(** ** The empty heap *)

Lemma empty_heap_inv p ds : palloc_wf p → length ds = 7%nat →
  (∀ i d, ds !! i = Some d → d = mk_desc (bs i) (bpa i) []) → heap_inv (mk_heap p ds ∅) ∅.
Proof.
  intros Hp Hlen Hds.
  assert (Hf : ∀ i, free_of (mk_heap p ds ∅) i = []).
  { intros i. unfold free_of. cbn [descs]. destruct (ds !! i) as [d|] eqn:Ed; [|done]. by rewrite (Hds i d Ed). }
  split; try done.
  - intros i d Ed. by rewrite (Hds i d Ed).
  - intros i. rewrite Hf. constructor.
  - intros i q. rewrite Hf. by intros ?%elem_of_nil.
  - by intros i q (a & ar & k & Ea & _).
Qed.

Lemma malloc_init_spec p : palloc_wf p → ∃ s, malloc_init p = Ok s ∧ heap_inv s ∅ ∧ no_idle s ∧ s.(pal) = p.
Proof.
  intros Hp. unfold malloc_init.
  assert (E : init_descs 12 16 [] = Ok ((λ i, mk_desc (bs i) (bpa i) []) <$> seq 0 7)) by (vm_compute; reflexivity).
  rewrite (obind_ok _ _ _ E). eexists. split; [done|]. split_and!; [|by intros ???|done].
  apply empty_heap_inv; [done|done|]. intros i d. rewrite list_lookup_fmap.
  destruct (seq 0 7 !! i) as [j|] eqn:Ej; [|done]. apply lookup_seq in Ej as [-> _]. by intros [= <-].
Qed.

(** a machine with 144 pages above the first megabyte *)
Definition ex_heap_mem : mem := write ∅ (PHYS_BASE + 2 ^ 20) (replicate (Z.to_nat (PGSIZE * 144)) 0xaa).

Lemma ex_heap_bytes : byte_mem ex_heap_mem.
Proof.
  intros x v. unfold ex_heap_mem. rewrite lookup_write. destruct (decide _); [|done].
  intros [-> _]%lookup_replicate. lia.
Qed.

Lemma ex_heap_exists : ∃ s, heap_inv s ∅ ∧ no_idle s ∧ byte_mem s.(pal).(pmem) ∧
  base s.(pal).(kernel_pool) + PGSIZE * 40 ≤ pool_end s.(pal).(kernel_pool) ∧
  ∀ x, ¬ used s.(pal).(kernel_pool) x.
Proof.
  destruct (palloc_init_spec 400 (2 ^ 32 - 1) (λ _, 0) (λ _, 7) ex_heap_mem) as (p & E & Hwf & Hu & Hb & He & _ & Hm); [lia..| |].
  { intros a Ha. unfold ex_heap_mem. rewrite lookup_write, length_replicate, Z2Nat.id by (unfold PGSIZE; lia).
    rewrite decide_True by (unfold PGSIZE in *; lia). apply lookup_lt_is_Some. rewrite length_replicate.
    unfold PGSIZE in *; lia. }
  destruct (malloc_init_spec p Hwf) as (s & E' & Hinv & Hid & <-). exists s.
  refine (conj Hinv (conj Hid (conj _ (conj _ (Hu false))))).
  { rewrite Hm. exact ex_heap_bytes. }
  clear Hm E' Hinv Hid Hu Hb He Hwf. revert E. generalize ex_heap_mem. intros m. rewrite palloc_init_eq by lia. change (user_share 400 (2 ^ 32 - 1)) with 72.
  change (400 - 256 - 72) with 72.
  destruct (init_pool_spec (PHYS_BASE + 2 ^ 20) 72 (λ _, 0) ltac:(done)) as (k & -> & _ & Hkb & Hke & _);
    [done|done|lia|by vm_compute|]. cbn [mbind outcome_bind].
  destruct (init_pool _ 72 (λ _, 7)) as [u|]; [|done]. cbn [mbind outcome_bind]. intros [= <-]. simpl.
  rewrite Hkb, Hke. change (map_pages 72) with 1. unfold PGSIZE, PHYS_BASE. lia.
Qed.

Lemma ex_group s n : (∀ x, ¬ used s.(pal).(kernel_pool) x) → heap_inv s ∅ → 0 < n ≤ 40 →
  base s.(pal).(kernel_pool) + PGSIZE * 40 ≤ pool_end s.(pal).(kernel_pool) → ¬ no_group s.(pal).(kernel_pool) n.
Proof.
  intros Hu Hinv Hn He Hng. destruct (pwf_base _ (awf_kernel _ (hi_pal _ _ Hinv))) as [_ Hm].
  destruct (Hng (base (kernel_pool (pal s))) Hm) as (x & _ & Hx); [lia|unfold PGSIZE in *; lia|]. by apply (Hu x).
Qed.

(** * Statements *)



(** C12. [free] of a block in use succeeds and leaves exactly the other blocks in use,
    their bytes and sizes unchanged; an arena none of whose blocks is in use any more
    has been given back to the page allocator ([no_idle]). *)
Theorem free_safe s live q : heap_inv s live → no_idle s → q ∈ live →
  ∃ s', free q s = Ok (tt, s') ∧ heap_inv s' (live ∖ {[q]}) ∧ no_idle s' ∧ keeps s s' (live ∖ {[q]}).
Proof. apply free_spec. Qed.

Lemma free_safe_witness : ∃ s p s1 s2, malloc 5000 s = Ok (p, s1) ∧ free p s1 = Ok (tt, s2) ∧ heap_inv s2 ∅.
Proof.
  destruct ex_heap_exists as (s & Hinv & Hid & _ & He & Hu).
  destruct (malloc_spec s ∅ 5000 Hinv Hid) as [(p & s1 & E & _ & _ & I & N & _)|[_ Hng]]; [lia| |].
  - destruct (free_safe s1 ({[p]} ∪ ∅) p I N) as (s2 & E2 & I2 & _); [set_solver|].
    exists s, p, s1, s2. replace (({[p]} ∪ ∅) ∖ {[p]}) with (∅ : gset Z) in I2 by set_solver. exact (conj E (conj E2 I2)).
  - exfalso. revert Hng. apply (ex_group s _ Hu Hinv); [split; vm_compute; congruence|exact He].
Defined.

**What this task involves:** For the records above, state how many lines include "conj", giving no more than the number.

**Answer for the task:** 2